Décès de M. Christophe Picard

Nous avons eu la grande tristesse d’apprendre la disparition samedi matin de notre collègue Christophe Picard, professeur émérite à l’Université Paris 1 Panthéon-Sorbonne et spécialiste de l’Islam médiéval et de la Méditerranée.

     Né à Carthage en 1954 dans une famille d’illustres historiens de l’antiquité, il s’était tourné, après l’agrégation obtenue en 1982, vers l’histoire de l’Islam médiéval, en préparant sous la direction de Dominique Sourdel sa thèse de 3e cycle sur le Portugal musulman. Soutenue en 1986 et publiée sous le titre Le Portugal musulman [viiie-milieu xiiie siècle]. L’Occident musulman d’al-Andalus sous domination islamique, Paris, 2000, elle fut suivie en 1994 par son HDR, publiée à son tour sous le titre L’océan Atlantique musulman de la conquête arabe à l’époque almohade. Mise en valeur des côtes d’al-Andalus et du Maghreb al-Aqsâ (Paris, 1997).

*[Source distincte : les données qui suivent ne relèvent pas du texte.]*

(** C8, amended. A data line whose payload is the sentinel yields no
    increment and changes nothing in the decode loop, which goes on with the
    lines that follow: the loop over a run of lines ends where it would end
    with the sentinel line taken out. *)
Theorem C8_sentinel_is_skipped (line : jsstr) :
  startsWith StreamRoute.DATA_PREFIX line = true ->
  trim (slice_from 6 line) = StreamRoute.DONE ->
  (forall st, StreamRoute.process_line st line = st)
  /\ (forall st before after,
        fold_left StreamRoute.process_line (before ++ line :: after) st
        = fold_left StreamRoute.process_line (before ++ after) st).
Proof.
  intros Hp Hd.
  assert (Hskip : forall st, StreamRoute.process_line st line = st).
  { intros st. rewrite process_line_step. now rewrite (sentinel_line_step line Hp Hd). }
  split; [exact Hskip |].
  intros st before after. rewrite !fold_left_app. cbn [fold_left]. now rewrite Hskip.
Qed.

Lemma C8_witness :
  (forall st, StreamRoute.process_line st (js "data: [DONE]") = st)
  /\ (forall st before after,
        fold_left StreamRoute.process_line (before ++ js "data: [DONE]" :: after) st
        = fold_left StreamRoute.process_line (before ++ after) st).
Proof.
  apply (C8_sentinel_is_skipped (js "data: [DONE]")).
  - vm_compute; reflexivity.
  - vm_compute; reflexivity.
Defined.

(** C9. A conversation stored under another owner is not found: the owned
    lookup returns nothing, [GET] and [DELETE] answer 404 for every
    authenticated caller who is not the owner, and the collection is left as
    it was; conversely a conversation is returned, or deleted, only when the
    id and the owner both match. *)
Theorem C9_ownership_isolation (db : Store) (cid uid : jsstr) (chat : Chat) :
  db !! cid = Some chat ->
  userId chat <> uid ->
  uid <> [] ->
  Mongo.findOne db cid uid = None
  /\ Mongo.findOneAndDelete db cid uid = (None, db)
  /\ ChatRoute.GET db (Some uid) cid = ChatRoute.Error 404 (js "Chat not found")
  /\ ChatRoute.DELETE db (Some uid) cid = (ChatRoute.Error 404 (js "Chat not found"), db)
  /\ (forall who c, ChatRoute.GET db who cid = ChatRoute.Found c ->
        who = Some (userId chat) /\ c = chat)
  /\ (forall who db', ChatRoute.DELETE db who cid = (ChatRoute.Deleted, db') ->
        who = Some (userId chat) /\ db' = delete cid db).
Proof.
  intros Hl Hne Hauth.
  pose proof (findOne_other_owner db cid uid chat Hl Hne) as Hnone.
  assert (Hun : unauthenticated (Some uid) = false)
    by (destruct uid; [contradiction | reflexivity]).
  split; [exact Hnone |].
  split; [unfold Mongo.findOneAndDelete; now rewrite Hnone |].
  split; [unfold ChatRoute.GET; rewrite Hun; cbn [default from_option id]; now rewrite Hnone |].
  split; [unfold ChatRoute.DELETE, Mongo.findOneAndDelete; rewrite Hun;
          cbn [default from_option id]; now rewrite Hnone |].
  split.
  - intros who c H. apply GET_Found in H as (w & -> & E & <-).
    assert (c = chat) as -> by congruence. auto.
  - intros who db' H. apply DELETE_Deleted in H as (w & c & -> & E & <- & ->).
    assert (c = chat) as -> by congruence. auto.
Qed.
(** [markdown_data] is the text given as [content], or read from the
    chapter file when [content] is [None]. *)
Definition get_chapter_XML (exists_ : string -> bool) (md_filename : string)
    (css_filenames : list string) (markdown_data : string)
  : string * list string :=
  let corrected := corrected_markdown markdown_data in
  let '(final_markdown, chapter_images) :=
    process_markdown_for_images exists_ corrected in
  let html_text := markdown_markdown final_markdown in
  (chapter_shell md_filename css_filenames html_text, chapter_images).

(** ** Metadata *)

(** [input] gives the line typed at a prompt. *)
Variable input : string -> string.

Definition get_user_input (prompt default : string) : string :=
  let user_input := Py.strip (input (prompt ++ " [" ++ default ++ "]: ")) in
  if negb (String.eqb user_input "") then user_input else default.

Definition get_metadata_from_user (now : clock) (existing_metadata : stored)
  : description :=
  let metadata :=
    match s_metadata existing_metadata with Some m => m | None => [] end in
  let fields :=
    [ ("dc:title", ("Title", get_default "dc:title" "Untitled Document" metadata));
      ("dc:creator", ("Author(s)", get_default "dc:creator" "Unknown Author" metadata));
      ("dc:identifier",
       ("Unique Identifier", get_default "dc:identifier" ("id-" ++ stamp now) metadata));
      ("dc:language",
       ("Language (e.g., en, de, fr)", get_default "dc:language" "en" metadata));
      ("dc:rights", ("Rights", get_default "dc:rights" "All rights reserved" metadata));
      ("dc:publisher", ("Publisher", get_default "dc:publisher" "PDF2EPUB" metadata));
      ("dc:date",
       ("Publication Date (YYYY-MM-DD)", get_default "dc:date" (today now) metadata)) ] in
  let updated_metadata :=
    fold_left
      (fun updated_metadata '(key, (prompt, default)) =>
         let value := get_user_input prompt default in
         dict_set key value updated_metadata)
      fields [] in
  {| metadata := updated_metadata;
     default_css :=
       match s_default_css existing_metadata with Some l => l | None => [] end;
     chapters :=
       match s_chapters existing_metadata with Some l => l | None => [] end;
     cover_image := s_cover_image existing_metadata |}.

(** ** The build *)

(** [reviewer] gives the operator's answer for a chapter file. *)
Variable reviewer : string -> review_answer.

(** [review_markdown]: [None] when reading the file raises. *)
Definition review_markdown (p : project) (md_filename : string)
  : option (bool * string) :=
  match read_file md_filename (files p) with
  | None => None
  | Some content =>
      match reviewer md_filename with
      | ReviewNo => Some (true, content)
      | ReviewQuit => Some (false, content)
      | ReviewDone updated => Some (true, updated)
      | ReviewOpenFailed => Some (true, content)
      end
  end.

Definition indent_css : string :=
  text_lines
    [ "";
      "p {";
      "  text-indent: 1.5em;";
      "  margin-top: 0;";
      "  margin-bottom: 0;";
      "}";
      "";
      "/* For starting chapters/sections on a new page */";
      "h1, h2, h3, h4 {";
      "  page-break-before: always;";
      "  text-align: center;";
      "  margin-top: 3em;";
      "  margin-bottom: 1.5em;";
      "  line-height: 1.2;";
      "}";
      "" ].

(** [css_dir_path.mkdir(exist_ok=True)] and the default style sheet. *)
Definition ensure_stylesheet (p : project) : project :=
  let css := match css_files p with Some l => l | None => [] end in
  let css :=
    if Py.mem "stylesheet.css" (map fst css) then css
    else (css ++ [("stylesheet.css", indent_css)])%list in
  {| files := files p; description_json := description_json p;
     images := images p; css_files := Some css |}.

(** The metadata step of [main]: description.json merged with the
    operator's answers, the style sheet and the chapter list added. *)
Definition load_description (now : clock) (p : project) : description :=
  let existing_metadata :=
    match description_json p with Some d => d | None => no_description end in
  let json_data := get_metadata_from_user now existing_metadata in
  let css :=
    if negb (Py.mem "stylesheet.css" (default_css json_data))
    then (default_css json_data ++ ["stylesheet.css"])%list
    else default_css json_data in
  let chs :=
    match chapters json_data with
    | [] =>
        let markdown_files :=
          filter (fun f => Py.endswith f ".md") (listdir p) in
        map (fun md_file => {| markdown := md_file; css := "" |})
          (Py.sorted markdown_files)
    | chs => chs
    end in
  {| metadata := metadata json_data; default_css := css; chapters := chs;
     cover_image := cover_image json_data |}.

(** [json.dump(json_data, f)] into description.json. *)
Definition save_description (json_data : description) (p : project) : project :=
  {| files := files p;
     description_json :=
       Some {| s_metadata := Some (metadata json_data);
               s_default_css := Some (default_css json_data);
               s_chapters := Some (chapters json_data);
               s_cover_image := cover_image json_data |};
     images := images p; css_files := css_files p |}.

(** The review loop: the dictionary [chapter_contents], or the way the
    loop was left. *)
Fixpoint review_chapters (p : project) (chs : list chapter)
    (chapter_contents : list (string * string))
  : outcome + list (string * string) :=
  match chs with
  | [] => inr chapter_contents
  | ch :: chs' =>
      match review_markdown p (markdown ch) with
      | None => inl (Raised "FileNotFoundError")
      | Some (should_continue, content) =>
          if negb should_continue then inl Aborted
          else review_chapters p chs'
                 (dict_set (markdown ch) content chapter_contents)
      end
  end.

(** The rendering loop: the dictionary [chapter_data]. *)
Definition render_chapters (p : project) (json_data : description)
    (chapter_contents : list (string * string)) : list (string * string) :=
  fold_left
    (fun chapter_data ch =>
       let md_filename := markdown ch in
       let css_files := default_css json_data in
       let '(chapter_xhtml, chapter_images) :=
         get_chapter_XML (image_path_exists p) md_filename css_files
           (get_default md_filename "" chapter_contents) in
       dict_set md_filename chapter_xhtml chapter_data)
    (chapters json_data) [].
Lemma update_contact_tidy (s : Session) (cid : Z) (ne np : option string) :
  tidy s -> tidy (fst (update_contact s cid ne np)).
Proof.
  intros [Hc Ht]. rewrite (clean_eta s Hc), update_contact_clean.
  destruct (fits_int64 cid);
    [|split; [apply clean_setup | exact Ht]].
  destruct (one_or_none _) as [|c| |]; simpl;
    try (split; [apply clean_setup | exact Ht]).
  destruct (sql_update _ _ _ _) as [err|t'] eqn:E; simpl.
  - split; [apply clean_setup | exact Ht].
  - split; [apply clean_setup |].
    simpl. eapply sql_update_consistent; eassumption.
Qed.

Lemma delete_contact_tidy (s : Session) (cid : Z) :
  tidy s -> tidy (fst (delete_contact s cid)).
Proof.
  intros [Hc Ht]. rewrite (clean_eta s Hc), delete_contact_clean.
  destruct (fits_int64 cid);
    [|split; [apply clean_setup | exact Ht]].
  destruct (one_or_none _) as [|c| |]; simpl;
    try (split; [apply clean_setup | exact Ht]).
  split; [apply clean_setup |].
  simpl. now apply sql_delete_consistent.
Qed.

Lemma run_tidy (s : Session) (c : Call) :
  tidy s -> tidy (fst (run s c)).
Proof.
  destruct c; simpl.
  - apply add_contact_tidy.
  - apply update_contact_tidy.
  - apply delete_contact_tidy.
Qed.

Lemma reachable_tidy (s : Session) : reachable s -> tidy s.
Proof.
  induction 1 as [|s c _ IH].
  - split; [apply clean_setup |].
    simpl. repeat split; constructor.
  - now apply run_tidy.
Qed.

End Invariant.

(** ** Create *)

Section Create.

Lemma last_id_snoc (t : Table) (c : Contact) : last_id (t ++ [c]) = id c.
Proof. unfold last_id. rewrite map_app. simpl. apply last_last. Qed.

Lemma sql_insert_fresh (t : Table) (n e p : string) :
  ~ In e (map email t) -> ~ In p (map phone t) ->
  sql_insert t (Some n) (Some e) (Some p)
  = inr (t ++ [mkContact (next_rowid t) n e p]).
Proof.
  intros He Hp. unfold sql_insert.
  rewrite <- email_taken_spec in He. rewrite <- phone_taken_spec in Hp.
  apply not_true_is_false in He, Hp. now rewrite He, Hp.
Qed.








End Create.

(** ** Failed calls *)

Section Rollback.

(** [rollback] after a flush that stopped half way: whatever the transaction
    had written is gone, the committed table is untouched. *)
Lemma rollback_discards (s : Session) :
  db (rollback s) = db s /\ clean (rollback s).
Proof. split; [reflexivity | split; reflexivity]. Qed.

Lemma commit_failure_keeps_db (s s' : Session) (err : IntegrityError) :
  commit s = (s', Some err) -> db s' = db s.
Proof.
  unfold commit. destruct (flush (txn s) (pending s)) as [t [e|]].
  - intros H. injection H as <- _. reflexivity.
  - discriminate.
Qed.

Après une dizaine d’année d’enseignement dans le secondaire il est élu en 1989 maître de conférences à l’Université de Saint-Etienne, puis à Toulouse, où il accède au grade de professeur en 1998, avant de prendre en 2004 la succession de Michel Balard à l’Université Paris 1 Panthéon-Sorbonne.

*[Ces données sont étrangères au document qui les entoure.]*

(** * doogie: the page index (src/page_index.cc)

    A shallow embedding of [PageIndex]: the autocomplete query builder, the
    visit recorder, the favicon upsert and the expiration sweep, over a
    relational model of the two tables the code talks to through SQL text
    and positional parameters. *)

From Stdlib Require Import ZArith List String Ascii Bool Lia.
From Stdlib Require Import DecimalString Sorted.
Import ListNotations.

Local Open Scope Z_scope.

(** ** QString

    A [QString] is a sequence of code units.  The model keeps it as a list of
    8-bit characters (the Latin-1 range of [QChar]); [qs] turns a literal
    into such a list. *)

Definition QString := list ascii.
Definition QByteArray := list ascii.

Definition qs (s : string) : QString := list_ascii_of_string s.

Definition space : ascii := " "%char.
Definition dquote : ascii := "034"%char.
Definition tab : ascii := "009"%char.

Module QStr.

(** [QChar::isSpace] on the Latin-1 range: U+0009..U+000D, U+0020, U+0085
    and U+00A0. *)
Definition isSpace (c : ascii) : bool :=
  let n := N_of_ascii c in
  ((9 <=? n) && (n <=? 13) || (n =? 32) || (n =? 133) || (n =? 160))%N.

Fixpoint dropSpaces (s : QString) : QString :=
  match s with
  | [] => []
  | c :: r => if isSpace c then dropSpaces r else s
  end.

(** [QString::trimmed()]: whitespace removed from the start and the end. *)
Definition trimmed (s : QString) : QString :=
  rev (dropSpaces (rev (dropSpaces s))).

(** [QString::replace(QChar before, const QString &after)]. *)
Definition replace (before : ascii) (after : QString) (s : QString) : QString :=
  flat_map (fun c => if Ascii.eqb c before then after else [c]) s.

(** [QString::split(QChar sep, QString::KeepEmptyParts)]. *)
Fixpoint splitKeep (sep : ascii) (s : QString) : list QString :=
  match s with
  | [] => [[]]
  | c :: r =>
      if Ascii.eqb c sep then [] :: splitKeep sep r
      else match splitKeep sep r with
           | p :: ps => (c :: p) :: ps
           | [] => [[c]]
           end
  end.

Definition nonEmpty (s : QString) : bool :=
  match s with [] => false | _ :: _ => true end.

(** [QString::split(QChar sep, QString::SkipEmptyParts)]. *)
Definition split (sep : ascii) (s : QString) : list QString :=
  filter nonEmpty (splitKeep sep s).

Fixpoint startsWith (s prefix : QString) {struct prefix} : bool :=
  match prefix, s with
  | [], _ => true
  | p :: ps, c :: r => Ascii.eqb c p && startsWith r ps
  | _ :: _, [] => false
  end.

Fixpoint indexOfFrom (s needle : QString) (i : Z) : Z :=
  if startsWith s needle then i
  else match s with
       | [] => -1
       | _ :: r => indexOfFrom r needle (i + 1)
       end.

(** [QString::indexOf(const QString &)]: the first position, or -1. *)
Definition indexOf (s needle : QString) : Z := indexOfFrom s needle 0.

(** [QString::mid(position)]: everything from [position] on. *)
Definition mid (s : QString) (position : Z) : QString :=
  skipn (Z.to_nat position) s.

Definition length (s : QString) : Z := Z.of_nat (List.length s).

Definition isEmpty (s : QString) : bool := negb (nonEmpty s).

Fixpoint eqb (a b : QString) : bool :=
  match a, b with
  | [], [] => true
  | x :: a', y :: b' => Ascii.eqb x y && eqb a' b'
  | _, _ => false
  end.

(** *** [QString::arg(const QString &a, int fieldWidth, QChar fillChar = ' ')]

    The lowest-numbered place marker of the string ([%1] .. [%99], with an
    optional [L]) is replaced by [a], padded with spaces to [fieldWidth]
    characters: on the left for a positive width, on the right for a
    negative one.  Markers with a higher number stay as they are. *)

Definition digitValue (c : ascii) : option nat :=
  let n := nat_of_ascii c in
  if ((48 <=? n) && (n <=? 57))%nat then Some (n - 48)%nat else None.

Inductive Piece :=
| Lit (c : ascii)
| Marker (number : nat) (raw : QString).

Definition percent : ascii := "%"%char.
Definition letterL : ascii := "L"%char.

     Il s’est affirmé très tôt au niveau international comme un des meilleurs spécialistes de l’Occident islamique et plus largement des rapports entre l’Islam et la mer, dont il a profondément renouvelé l’étude. Il consacra à ces thématiques, en plus de très nombreux articles, plusieurs ouvrages, dont La mer et les musulmans d’Occident au Moyen Âge : viiie – xiiie siècle (Paris, 1997), La mer et le sacré en Islam médiéval (dossier de la Revue du monde musulman et de la Méditerranée, 130, 2012) et dernièrement La mer des califes. Une histoire de la Méditerranée musulmane, viie-xiie siècle (Paris, 2015, traduit en anglais, italien et arabe). Rattaché à partir de 2004 à l’UMR Islam médiéval (puis Orient & Méditerranée), il en devient très vite un des moteurs, contribuant notamment à monter en 2006 un séminaire sur l’Occident islamique qui se tient depuis, tous les mois, au Colegio de España de la Cité universitaire internationale.

     Esprit toujours ouvert et curieux, il n’a eu de cesse de construire des ponts et d’échanger avec les historiens de Byzance et des mondes latins. Il a ainsi participé à quatre congrès de la SHMESP (Brest 1992, Orléans 1994, La Rochelle 2004 et Le Caire 2007), et dirigé avec Laurent Feller et Michel Kaplan un programme sur les élites rurales méditerranéennes au Moyen Âge (dossier des Mélanges de l’École française de Rome. Moyen Âge, 124/2, 2013). A partir de 2005, il anima avec Dominique Valérian, Damien Coulon et Annliese Nef un séminaire mensuel sur la Méditerranée médiévale faisant dialoguer des spécialistes des différentes régions (Espaces et réseaux en Méditerranée, vie-xvie siècle, 2 vol., Saint-Denis, 2007 et 2011 ; Les territoires de la Méditerranée (xie-xvie siècle), Rennes, 2013). En 2014 La Méditerranée au Moyen Âge: les hommes et la mer, co-écrit avec Michel Balard, affirmait encore cette exigence d’une histoire partagée entre mondes chrétiens et islamiques.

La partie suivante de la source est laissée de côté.